» Source data:
Lemma loaded_prototype_same (w w0 : Snapshots.World) :
  snapshotsCache (switcher w0) = snapshotsCache (switcher w) ->
  prototype w0 = prototype w ->
  loaded_prototype w0 = loaded_prototype w.
Proof. unfold loaded_prototype. intros -> ->. reflexivity. Qed.

Lemma readAuthStatus_run host dbPath (s : AccountSwitcher.World) :
  readAuthStatus host dbPath s
  = (Ok match query host (select_command dbPath) (itemTable s) with
        | Some stdout => if Str.falsy (Str.trim stdout) then None else Some (Str.trim stdout)
        | None => None
        end,
     {| secrets := secrets s; snapshotsCache := snapshotsCache s;
        itemTable := itemTable s; trace := trace s ++ [Exec (select_command dbPath)] |}).
Proof.
  unfold readAuthStatus. rewrite bind_run. cbn [emit]. unfold resolve_stdout.
  cbn [itemTable]. destruct (query host _ _); reflexivity.
Qed.

(** [saveSnapshot], step by step. *)
Lemma saveSnapshot_run host dbPath w :
  saveSnapshot host dbPath w
  = let s := switcher w in
    let s0 := {| secrets := secrets s; snapshotsCache := snapshotsCache s;
                 itemTable := itemTable s;
                 trace := trace s ++ [Exec (select_command dbPath)] |} in
    match query host (select_command dbPath) (itemTable s) with
    | Some stdout =>
        let blob := Str.trim stdout in
        if Str.falsy blob then
          (Ok false, {| switcher := s0; prototype := prototype w;
                        shown := shown w ++ [ShowWarning NoLogin] |})
        else
          let key := snapshot_key blob in
          let snapshot := {| email := key; authStatus := blob; savedAt := now host |} in
          match AccountSwitcher.loadSnapshots s0 with
          | (Ok snapshots, _) =>
              let object :=
                if sets_prototype snapshots key then snapshots
                else <[key := snapshot]> snapshots in
              (Ok true,
               {| switcher :=
                    snd (saveSnapshots host object
                           {| secrets := secrets s; snapshotsCache := Some object;
                              itemTable := itemTable s;
                              trace := trace s ++ [Exec (select_command dbPath)] |});
                  prototype :=
                    if sets_prototype snapshots key then Some snapshot
                    else loaded_prototype w;
                  shown := shown w ++ [ShowInformation (Saved key)] |})
          | (Throw e, s1) =>
              (Ok false, {| switcher := s1; prototype := loaded_prototype w;
                            shown := shown w ++ [ShowError (SaveFailed e)] |})
          end
    | None => (Ok false, {| switcher := s0; prototype := prototype w;
                            shown := shown w ++ [ShowWarning NoLogin] |})
    end.
Proof.
  unfold saveSnapshot. step. rewrite readAuthStatus_run. step.
  destruct (query host _ _) as [stdout|]; [|step; reflexivity].
  destruct (Str.falsy (Str.trim stdout)) eqn:Hf; cbn [Str.not]; [step; reflexivity|].
  rewrite Hf. step. cbn [default from_option id].
  set (s0 := {| secrets := _; snapshotsCache := _; itemTable := _; trace := _ |}).
  set (w0 := {| switcher := s0; prototype := _; shown := _ |}).
  assert (Hp : loaded_prototype w0 = loaded_prototype w) by reflexivity.
  destruct (loadSnapshots_run s0) as [snapshots Hload].
  rewrite (loadSnapshots_object w0 snapshots _ Hload), Hp, Hload. step.
  unfold assign. destruct (sets_prototype snapshots _); step; reflexivity.
Qed.
(** * graphql-lsp: the scanner and the three queries of [server.js]

    A shallow embedding of [src/server.js] and the properties of its
    scanner ([parseGraphQLDefinitions]), word lookup, resolver, span
    expansion and the handlers [onDefinition], [onHover] and
    [onDocumentSymbol].

    JavaScript strings are sequences of UTF-16 code units; they are modelled
    as lists of [N].  Regular expressions are modelled by a small
    backtracking matcher that returns the successes in priority order. *)

From Stdlib Require Import String Ascii.
From Stdlib Require Import List Sorted NArith ZArith Arith Bool Lia.
Import ListNotations.

(** ** JavaScript strings *)

Module JS.

Definition code_unit := N.
Definition jsstring := list code_unit.

(** An ASCII literal as a JavaScript string. *)
Definition lit (s : string) : jsstring :=
  map N_of_ascii (list_ascii_of_string s).

Definition LF : code_unit := 10%N.
Definition QUOTE : code_unit := 34%N.

(** WhiteSpace and LineTerminator code points of ECMAScript: what
    [String.prototype.trim] strips and what [\s] matches. *)
Definition is_space (c : code_unit) : bool :=
  ((9 <=? c) && (c <=? 13) || (c =? 32) || (c =? 160) || (c =? 5760)
   || (8192 <=? c) && (c <=? 8202) || (c =? 8232) || (c =? 8233)
   || (c =? 8239) || (c =? 8287) || (c =? 12288) || (c =? 65279))%N.

(** The class [[a-zA-Z0-9_]]; [\w] without the [i] and [u] flags is the
    same class. *)
Definition is_word (c : code_unit) : bool :=
  ((97 <=? c) && (c <=? 122) || (65 <=? c) && (c <=? 90)
   || (48 <=? c) && (c <=? 57) || (c =? 95))%N.

Definition eq_unit (a b : code_unit) : bool := (a =? b)%N.

Fixpoint drop_while {A : Type} (p : A -> bool) (s : list A) : list A :=
  match s with
  | [] => []
  | c :: t => if p c then drop_while p t else s
  end.

Fixpoint take_while {A : Type} (p : A -> bool) (s : list A) : list A :=
  match s with
  | [] => []
  | c :: t => if p c then c :: take_while p t else []
  end.

(** [s.trim()] *)
Definition trim (s : jsstring) : jsstring :=
  rev (drop_while is_space (rev (drop_while is_space s))).

(** [s.startsWith(p)] *)
Fixpoint startsWith (p s : jsstring) : bool :=
  match p, s with
  | [], _ => true
  | _ :: _, [] => false
  | a :: p', b :: s' => eq_unit a b && startsWith p' s'
  end.

(** [a === b] on strings *)
Fixpoint str_eqb (a b : jsstring) : bool :=
  match a, b with
  | [], [] => true
  | x :: a', y :: b' => eq_unit x y && str_eqb a' b'
  | _, _ => false
  end.

(** [text.split('\n')]: never the empty array. *)
Fixpoint split_lf (s : jsstring) : list jsstring :=
  match s with
  | [] => [[]]
  | c :: t =>
      if eq_unit c LF then [] :: split_lf t
      else match split_lf t with
           | l :: ls => (c :: l) :: ls
           | [] => [[c]]
           end
  end.

(** [arr.join(sep)] on an array of strings. *)
Fixpoint join (sep : jsstring) (arr : list jsstring) : jsstring :=
  match arr with
  | [] => []
  | [x] => x
  | x :: xs => x ++ sep ++ join sep xs
  end.

(** [arr.includes(x)] on an array of strings. *)
Definition includes (arr : list jsstring) (x : jsstring) : bool :=
  existsb (str_eqb x) arr.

» The problem:
Tally the lines of the listing in which the word "World" occurs, and state the total alone.

» Task solution:
2